===== LISTED RECORDS =====

Lemma bitstring_inverse lb ub has_ext al b0 b :
  bits_wf (bs_octets b) (nof_bits b) -> prefix_ok (nof_bits b) lb ub has_ext al ->
  inverse_on (bitstring_pack lb ub has_ext al b) (bitstring_unpack lb ub has_ext al b0) b
    (prefix_code (nof_bits b) lb ub has_ext +++ realign_code lb ub al +++ field_code (bs_octets b) (nof_bits b)).
Proof.
  intros Hwf Hpre. pose proof (bf_n _ _ Hwf) as Hn. split.
  - eapply emits_ext; [reflexivity | |
      exact (emits_then _ _ _ _ (prefix_emits _ lb ub has_ext al Hpre) (bitfield_emits _ _ lb ub al Hwf))].
    intros p _. rewrite cseq_assoc. apply cseq_congr. intros q. unfold realign_code.
    destruct (al && within (nof_bits b) lb ub && negb (lb =? ub)) eqn:E.
    + assert ((al && (negb (lb =? ub) || (16 <? ub))) = true) as -> by (destruct al; [destruct (lb =? ub); [by rewrite andb_false_r in E | done] | done]).
      apply cpad_idem.
    + apply cseq_nil_l.
  - unfold bitstring_unpack. eapply takes_then; [by apply prefix_takes |]. cbv beta.
    set (before := bs_octets (bitstring_resize (nof_bits b))).
    assert (zlen before = zlen (bs_octets b)) as Hlen.
    { unfold before, bitstring_resize. simpl. rewrite (bf_len _ _ Hwf). unfold zlen. rewrite repeat_length.
      pose proof (ceil_frac_spec (nof_bits b) 8 ltac:(lia) ltac:(lia) ltac:(unfold ASN_64K in *; lia)). lia. }
    intros r tl Hr Hp. destruct (bitfield_takes _ before _ lb ub al Hwf Hlen r tl Hr Hp) as (r' & E & H). exists r'. rewrite E.
    split; [| done]. by destruct b.
Qed.

(** ** Character strings *)

(** [ceilf(log2(N))] bits, rounded up to a power of two in the aligned variant. *)
Definition get_nof_bits_per_char (lb ub : Z) (aligned : bool) : Z :=
  let b := ceilf_log2 (ub - lb + 1) in
  if aligned then 2 ^ ceilf_log2 b else b.

Definition is_octet_aligned (bits_per_char alb aub : Z) (aligned : bool) : bool :=
  let max_nof_bits := bits_per_char * aub in
  aligned && ((16 <? max_nof_bits) || (negb (alb =? aub) && (max_nof_bits =? 16))).

Definition is_length_encoded (alb aub : Z) : bool := negb (alb =? aub) || (ASN_64K <=? aub).

(** [asn_string_utils::pack]: the results of the length and of the alignment are not tested. *)
Definition asn_string_pack (s : list Z) (lb ub alb aub : Z) (ext aligned : bool) (r : bit_ref) : SRSASN_CODE * bit_ref :=
  if negb (within (zlen s) alb aub) then (SRSASN_ERROR_ENCODE_FAIL, r)
  else
    let b := get_nof_bits_per_char lb ub aligned in
    let octet_aligned := is_octet_aligned b alb aub aligned in
    r ≪- (if ext then pack 0 1 r else (SRSASN_SUCCESS, r)) ;
    let r := if is_length_encoded alb aub then snd (pack_length uint64_t (zlen s) alb aub octet_aligned r) else r in
    let r := if octet_aligned then snd (align_bytes_zero r) else r in
    pack_fixed_seq_of (fun c => pack c b) s r.

(** [asn_string_utils::unpack]: the string is resized only when the length is encoded,
    and a length that could not be read leaves [n], uninitialised, at [garbage]. *)
Definition asn_string_unpack (garbage : Z) (s : list Z) (lb ub alb aub : Z) (ext aligned : bool) (r : bit_ref)
  : SRSASN_CODE * list Z * bit_ref :=
  let b := get_nof_bits_per_char lb ub aligned in
  let octet_aligned := is_octet_aligned b alb aub aligned in
  let body r :=
    let '(s, r) :=
      if is_length_encoded alb aub then
        let '(_, n, r) := unpack_length uint64_t garbage alb aub octet_aligned r in (resize (Z.to_nat n) 0 s, r)
      else (s, r) in
    let r := if octet_aligned then snd (align_bytes r) else r in
    unpack_fixed_seq_of (fun c => unpack int8_t c b) s r
  in
  if ext then
    then_unpack (unpack_bool r) s (fun is_ext r => if is_ext then (SRSASN_ERROR_DECODE_FAIL, s, r) else body r)
  else body r.

(** [printable_string]: characters 32 to 122. *)
Definition printable_pack (s : list Z) := asn_string_pack s 32 122.
Definition printable_unpack (s : list Z) := asn_string_unpack 0 s 32 122.

(** ** Instances of the interface *)

(** A constrained integer of a fixed type, and an enumeration. *)
Program Definition integer_codec (t : int_type) (lb ub : Z) (aligned : bool) (Hb : bounds_ok t lb ub) : PerCodec Z := {|
  c_pack n := pack_constrained_whole_number t n lb ub aligned;
  c_unpack before := unpack_constrained_whole_number t before lb ub aligned;
  c_valid n := lb <= n <= ub /\ width_ok (ub - lb + 1) (n - lb) aligned;
  c_code n := constrained_code (ub - lb + 1) (n - lb) aligned
|}.
Next Obligation. intros t lb ub al Hb n [Hn Hw]. by apply constrained_emits. Qed.
Next Obligation. intros t lb ub al Hb b n [Hn Hw]. by apply constrained_takes. Qed.

Program Definition bit_codec (n : Z) (Hn : 0 <= n <= 8) : PerCodec Z := {|
  c_pack v := pack v n; c_unpack before := unpack uint8_t before n; c_valid v := 0 <= v < 2 ^ n; c_code v := cbits n v
|}.
Next Obligation. intros n Hn v _. apply emits_pack. lia. Qed.
Next Obligation. intros n Hn b v Hv. apply takes_unsigned; [lia | lia | done]. Qed.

=====

▶ DIRECTIONS: Beginning at the first line of the data above, retype each line until you reach the line containing "inverse_on (bitstring_pack lb", and include that one too. Add nothing else.

▶ EXERCISE RESPONSE:
Lemma bitstring_inverse lb ub has_ext al b0 b :
  bits_wf (bs_octets b) (nof_bits b) -> prefix_ok (nof_bits b) lb ub has_ext al ->
  inverse_on (bitstring_pack lb ub has_ext al b) (bitstring_unpack lb ub has_ext al b0) b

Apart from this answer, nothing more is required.